Sunday, March 6, 2011

On Life Without Call, or, On Mistakes, or, I Miss You Guys

Left Coast, 3/2010

I have not been on call for almost a week now, and it has been amazing. I have been to four concerts in the last week with some awesome people. I have read most of an absolutely incredible novel. And I have rediscovered how much I miss my cycling team. Also, do you know how important chamois cream is when cycling? I knew this once; I know it again now. Unfortunately, I did not on Friday. The fifty-miler is not sitting so well.* While riding solo is still fun, I really miss my R4 buddies and our sweet, custom-chalked routes. Even the ones from Roshan and Jess out of Dateland. Oops.

Right Coast, 5/2010

*Pun so intended. Who doesn't use chamois cream? Seriously, how stupid can I be?

Friday, March 4, 2011

Book Review of the Time Period

The Heroes is the latest in a series of fantasy novels by English author Joe Abercrombie. Now, I realize this vile and juvenile genre has turned up the majority of noses in the literary world. This book probably would, too, but not because of the fantasy elements, which are nowhere near the most interesting part of the story. This dark novel, so gritty you can nearly feel a tooth cracking as you chew through it, is filled with a commentary on the abject waste of war and a discussion on what it is to be more than a man, to be a hero.

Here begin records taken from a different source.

(** ** Adding a timer *)

(** Chaining a fresh node where it satisfies [Q]. *)
Lemma link_fresh Q T p n s : wheel_inv Q T → heap T !! p = None → valid_slot s →
  0 ≤ expire n < 2 ^ 32 → Q s n →
  let T' := link (set_heap T (<[p := n]> (heap T))) s p in
  wheel_inv Q T' ∧ (∀ s' q, q ∈ get_slot T' s' ↔ q ∈ get_slot T s' ∨ (q = p ∧ s' = s)).
Proof.
  intros [HS Ht Hn Hnd Hdj] Hp Hv Hr HQ T'. set (T1 := set_heap T _) in T'.
  assert (HT1 : shape T1) by by apply shape_set_heap.
  destruct (link_fields T1 s p) as (Ht2 & Hh2 & _). fold T' in Ht2, Hh2.
  assert (Hfresh : ∀ s', p ∉ get_slot T s').
  { intros s' Hin. destruct (Hn _ _ Hin) as (n' & E & _). congruence. }
  assert (Hget : ∀ s', get_slot T' s' = get_slot T s' ++ if decide (s' = s) then [p] else []).
  { intros s'. unfold T'. rewrite get_link by done. unfold T1. by autorewrite with wheel. }
  assert (Hin : ∀ s' q, q ∈ get_slot T' s' ↔ q ∈ get_slot T s' ∨ (q = p ∧ s' = s)).
  { intros s' q. rewrite Hget, elem_of_app. case_decide; set_solver. }
  split; [|done]. split.
  - by apply shape_upd.
  - by rewrite Ht2.
  - intros s' q Hq. rewrite Hh2. simpl. apply Hin in Hq as [Hq|[-> ->]].
    + destruct (Hn _ _ Hq) as (n' & E & ? & ?). exists n'.
      rewrite lookup_insert_ne by congruence. split_and!; try done; lia.
    + exists n. rewrite lookup_insert_eq. split_and!; try done; lia.
  - intros s'. rewrite Hget. apply NoDup_app. split_and!; [done| |].
    + intros q Hq. case_decide; [|set_solver]. intros ->%list_elem_of_singleton. by eapply Hfresh.
    + case_decide; [apply NoDup_singleton|constructor].
  - intros s1 s2 q [Hq|[-> ->]]%Hin [Hq'|[? ->]]%Hin; subst; eauto; exfalso; by eapply Hfresh.
Qed.

Lemma add_timer_spec T p junk tm func id :
  Inv T → heap T !! p = None → 1 ≤ tm < 2 ^ 31 →
  let n := TimerNode (u32 (tm + time T)) func junk id in
  let s := slot_of (time T) (expire n) in
  ∃ T', add_timer T (Some p) junk tm func id = Ok (T', Some p, []) ∧ Inv T' ∧ time T' = time T ∧
    heap T' = <[p := n]> (heap T) ∧
    ∀ s' q, q ∈ get_slot T' s' ↔ q ∈ get_slot T s' ∨ (q = p ∧ s' = s).
Proof.
  intros [Hinv Hlock] Hp Htm n s. unfold add_timer, spinlock_lock.
  rewrite Hlock. cbn [Z.eqb mbind res_bind get_or]. fold n.
  rewrite (proj2 (Z.leb_gt tm 0)) by lia.
  unfold add_node. simpl heap. rewrite lookup_insert_eq. cbn [mbind res_bind get_or].
  set (T1 := set_heap (set_lock T 1) (<[p := n]> (heap T))). simpl time. fold s.
  assert (Hr : 0 ≤ expire n < 2 ^ 32) by apply u32_range.
  pose proof (inv_time _ _ Hinv) as Ht.
  destruct (link_fresh (on_time (time T)) (set_lock T 1) p n s) as [Hinv' Hin]; try done.
  { by apply wheel_inv_lock. }
  { apply valid_slot_of. }
  { intros _. apply slot_of_due; try done. unfold dist, n, u32. simpl. unfold u32. zdiv. }
  fold T1 in Hinv', Hin.
  destruct (link_fields T1 s p) as (Ht2 & Hh2 & _).
  exists (spinlock_unlock (link T1 s p)). split_and!; try done.
  split; [|done]. apply wheel_inv_lock. simpl. by rewrite Ht2.
Qed.

Lemma timer_create_inv now : 0 ≤ now < 2 ^ 32 → Inv (set_time (init_timer 0) now).
Proof.
  intros Hnow. split; [|done].
  assert (Hempty : ∀ s, get_slot (set_time (init_timer 0) now) s = []).
  { intros [k|i k]; cbn [get_slot set_time set_point init_timer timer_create_timer near t].
    - apply default_replicate_nil.
    - destruct (replicate 4 (replicate 64 (@nil ptr)) !! i) as [l|] eqn:E; [|done]. apply lookup_replicate in E as [-> _].
      apply (default_replicate_nil 64). }
  split; try (intros *; rewrite !Hempty); try set_solver; try done.
  - split; simpl; try done. intros i l E. apply (lookup_replicate 4) in E as [-> _]. done.
  - constructor.
Qed.

(** ** Many ticks *)

Lemma pending_dist T p n : Inv T → pending T p n → 1 ≤ dist (time T) (expire n) ∧ 0 ≤ expire n < 2 ^ 32.
Proof.
  intros [Hinv _] (s & Hl & Hp & Hh).
  destruct (inv_node _ _ Hinv _ _ Hp) as (n' & Hh' & Hr & Hq). simplify_eq. by destruct (Hq Hl).
Qed.

Lemma pending_unique T p n n' : pending T p n → pending T p n' → n = n'.
Proof. intros (?&_&_&?) (?&_&_&?). congruence. Qed.

(** The events due within [k] ticks. *)
Definition fired_within (T : s_timer_t) (k : Z) (ev : event) : Prop :=
  ∃ n, pending T (ev_node ev) n ∧ dist (time T) (expire n) ≤ k ∧ cancel n = 0 ∧
       ev = Fired (ev_node ev) (callback n) (node_id n) (expire n).

Lemma expire_next T p n : Inv T → pending T p n →
  expire n = u32 (time T + 1) ↔ dist (time T) (expire n) = 1.
Proof.
  intros HT Hp. destruct (pending_dist T p n HT Hp) as [Hd Hr].
  pose proof (inv_time _ _ (proj1 HT)) as Ht. pose proof (dist_step _ _ Ht Hd) as Hs.
  rewrite <-(dist_zero (u32 (time T + 1)) (expire n)); [lia|apply u32_range|done].
Qed.

Lemma timer_updates_spec k : ∀ T, Inv T →
  ∃ T' evs, timer_updates k T = Ok (T', evs) ∧ Inv T' ∧ time T' = u32 (time T + Z.of_nat k) ∧
    (∀ p n, pending T' p n ↔ pending T p n ∧ Z.of_nat k < dist (time T) (expire n)) ∧
    (∀ p n, stranded T' p n ↔ stranded T p n) ∧
    (∀ ev, ev ∈ evs ↔ fired_within T (Z.of_nat k) ev) ∧
    NoDup (ev_node <$> evs).
Proof.
  induction k as [|k IH]; intros T HT.
  { exists T, []. split; [done|]. split; [done|]. split_and!; try done.
    - rewrite Z.add_0_r, u32_small; [done|]. apply (inv_time _ _ (proj1 HT)).
    - intros p n. split; [|by intros []]. intros Hp. split; [done|].
      destruct (pending_dist _ _ _ HT Hp). lia.
    - intros ev. split; [set_solver|]. intros (n & Hp & Hd & _).
      destruct (pending_dist _ _ _ HT Hp). lia.
    - constructor. }
  cbn [timer_updates].
  destruct (timer_update_spec T HT) as (T1 & ev1 & -> & HT1 & Ht1 & Hp1 & Hs1 & He1 & Hnd1).
  cbn [mbind res_bind].
  destruct (IH T1 HT1) as (T2 & ev2 & -> & HT2 & Ht2 & Hp2 & Hs2 & He2 & Hnd2).
  cbn [mbind res_bind].
  assert (Hstep : ∀ p n, pending T1 p n → dist (time T1) (expire n) = dist (time T) (expire n) - 1).
  { intros p n Hp. apply Hp1 in Hp as [Hp _]. rewrite Ht1. apply dist_step.
    - apply (inv_time _ _ (proj1 HT)).
    - by destruct (pending_dist _ _ _ HT Hp). }
  exists T2, (ev1 ++ ev2). split; [done|]. split; [done|]. split_and!.
  - rewrite Ht2, Ht1. unfold u32. rewrite Z.add_mod_idemp_l by lia. f_equal. lia.
  - intros p n. rewrite Hp2. split.
    + intros [Hp Hd]. rewrite (Hstep _ _ Hp) in Hd. apply Hp1 in Hp as [Hp _]. split; [done|lia].
    + intros [Hp Hd]. assert (pending T1 p n) as Hp'.
      { apply Hp1. split; [done|]. rewrite (expire_next T p n) by done. lia. }
      split; [done|]. rewrite (Hstep _ _ Hp'). lia.
  - intros p n. by rewrite Hs2.
  - intros ev. rewrite elem_of_app, He1, He2. split.
    + intros [(n & Hp & He & Hc & E)|(n & Hp & Hd & Hc & E)]; exists n.
      * rewrite (expire_next T _ n) in He by done. split_and!; [done|lia|done|done].
      * rewrite (Hstep _ _ Hp) in Hd. apply Hp1 in Hp as [Hp _]. split_and!; [done|lia|done|done].
    + intros (n & Hp & Hd & Hc & E). destruct (decide (expire n = u32 (time T + 1))) as [He|He].
      * left. by exists n.
      * right. exists n. assert (pending T1 (ev_node ev) n) as Hp' by by apply Hp1.
        rewrite (Hstep _ _ Hp'). split_and!; [done|lia|done|done].
  - rewrite fmap_app. apply NoDup_app. split_and!; [done| |done].
    intros p Hp1' Hp2'. apply list_elem_of_fmap in Hp1' as (e1 & -> & H1).
    apply list_elem_of_fmap in Hp2' as (e2 & E & H2).
    apply He1 in H1 as (n1 & P1 & X1 & _). apply He2 in H2 as (n2 & P2 & _).
    apply Hp1 in P2 as [P2 X2]. rewrite <-E in P2. by rewrite (pending_unique _ _ _ _ P2 P1) in X2.
Qed.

The author takes the reader through the story from at least a dozen different points of view, on both sides of the conflict. From the generals down to the newest recruits, he shows us what his vision of a world consumed by war is like, and apparently it's one with a lot of graves. And vomit. We get introduced to one character as he abandons his widowed mother in order to join the draft, then watch as he comes to terms with the insanity that battle brings. Finally, we see him take his earnings and rise up to the challenge of protecting his family by being a farmer, leaving the world of heroes behind.

The counter-point, a veteran who single-handedly turns the tide of two battles through his skill and force of will, has his epiphany as the love-of-his-life, and wife of another man, points out what he has accomplished, and who he has helped. "Nothing and no one." . . . "So you love war." She said. But that wasn't her most damning accusation. "I used to think you were a decent man. . . But [now] I see . . . you're a hero." (The Heroes, Just Deserts). We are left with the unmistakable impression that the world would be better of without such heroes, and with a few more men.

The series has been enjoyable, but the last three books have been particularly impressive.The Last Argument of Kings discussed loyalty, and then The Blade Itself approached revenge in a style that would have made Alexander Dumas quite proud.

However, this book is certainly not for everyone. Coarse language pervades, and it's frank description of the brutality of men, made all the more macabre when done face to face with sharp pieces of metal. Still, I found this book to be not only a fun and interesting read, but also a thought-provoking piece discussing far more than a wizard and some medieval soldiers.